TL;DR
This paper introduces CASPO, a framework that improves reasoning reliability in large language models by aligning token confidence with logical correctness, enabling more efficient and trustworthy reasoning.
Contribution
CASPO is a novel method that calibrates token confidence without extra reward models, enhancing reasoning accuracy and efficiency across multiple benchmarks.
Findings
CASPO improves reasoning reliability across ten benchmarks.
It scales to Qwen3-8B-Base and outperforms tree-search baselines.

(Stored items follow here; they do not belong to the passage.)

(* ===== verification/SessionScopeProofs.v ===== *)
(** * An authorised session stays in its scope

    [may] is what a message of the peer can cause in an authorised session, by the kind
    of the session and the permissions it has.  The preorder [within] bounds the effects
    of code that does not change these. *)
From S2P Require Import Prelude RustStd RecordUpdate Secrets ConfigStore Config2Store TrustedDevices.
From S2P Require Import SessionScope LoginGuard HostNames Session Login Dispatch LoginFrames LoginProofs SessionExamples SessionEffects.
From Stdlib Require Import Ascii.

Module SessionScopeProofs.
Export SessionEffects.
Ltac leaves_cases x ::= destruct x eqn:?.

Section Model.
Context `{!Crypto, !Entropy, !Json, !TotpLib, !Tokens, !Site}.

Definition is_kind (t : AuthConnType) (c : Connection) : bool :=
  match authed_conn_id c, t with
  | Some RemoteConn, RemoteConn | Some FileTransferConn, FileTransferConn
  | Some PortForwardConn, PortForwardConn | Some ViewCameraConn, ViewCameraConn
  | Some TerminalConn, TerminalConn => true
  | _, _ => false
  end.
Abbreviation remote := (is_kind RemoteConn).
Abbreviation camera := (is_kind ViewCameraConn).
Definition shows (c : Connection) : bool := remote c || camera c.

Definition may (c : Connection) (e : Effect) : bool :=
  match e with
  | InputMouse true _ | InputPointer | InputKey => remote c && peer_keyboard_enabled c
  | InputMouse false _ => remote c && c_show_my_cursor c
  | SetClipboard => remote c && clipboard_enabled c
  | Reboot => remote c && restart c
  | PrivacyOn | CloseOtherRemotes => remote c && c_privacy_mode c
  | PrivacyOff => remote c || camera c && negb (view_camera c)
  | BlockInput _ => remote c && keyboard c && c_block_input c
  | ChangeResolutionTo => shows c && keyboard c
  | RunConnect | Whiteboard _ | QosAutoAdjustFps _ => remote c
  | LockScreen => keyboard c
  | ReadFiles _ | ToCm (CmFileLog _) =>
      (remote c || is_kind FileTransferConn c) && bool_decide (is_Some (file_transfer c))
  | ToCm (CmFs s) =>
      (remote c || is_kind FileTransferConn c)
      && (bool_decide (is_Some (file_transfer c))
          || existsb (λ x, s ==s x) ["write_block"; "write_done"; "check_digest"; "write_error"])
  | TerminalDo | SendPeer TerminalResponseSent =>
      (remote c || is_kind TerminalConn c) && terminal_user_token c
  | TerminalPersist _ => remote c || is_kind TerminalConn c
  | ForwardChannel => (remote c || is_kind PortForwardConn c) && port_forward_mux c
  | Subscribe ClipboardService on => remote c && implb on (clipboard c && keyboard c)
  | Subscribe AudioService on => shows c && implb on (audio c)
  | Subscribe _ _ => remote c
  | QosImageQuality _ | QosCustomFps _ | QosRecord _ | FrameFetched | EncoderUpdate
  | SwitchDisplays | RefreshVideoFor | TakeScreenshot | SendPeer DisplayChangedSent
  | ToCm CmVoiceCallIncoming => shows c
  | StartAudio | PlayAudio => shows c && negb (c_disable_audio c)
  | SendPeer CursorDataSent => remote c
  | ToCm CmChat => shows c || is_kind TerminalConn c
  | AddMonitorConnection _ | AddCameraConnection | StartTerminalService | RemoveWallpaper | SetupRdpInput
  | ToCm (CmStartVoiceCall | CmSwitchPermission _ _)
  | SendPeer (LoginOkSent _ _ _ | InitedSent | ChatSent | SwitchBackSent | HashSent _ _ | PermissionSent _ _) => false
  | _ => true
  end.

Code and a confidence-annotated dataset are publicly released.
Abstract
Large reasoning models often reach correct answers through flawed intermediate steps, creating a gap between final accuracy and reasoning reliability. Existing alignment strategies address this with external verifiers or massive sampling, limiting scalability. In this work, we introduce CASPO (Confidence-Aware Step-wise Preference Optimization), a framework that aligns token-level confidence with step-wise logical correctness through iterative Direct Preference Optimization, without training a separate reward model. During inference, we propose Confidence-aware Thought (CaT), which leverages this calibrated confidence to dynamically prune uncertain reasoning branches with negligible O(V) latency. Experiments across ten benchmarks and multiple model families show that CASPO consistently improves reasoning reliability and inference efficiency. CASPO scales to Qwen3-8B-Base and surpasses…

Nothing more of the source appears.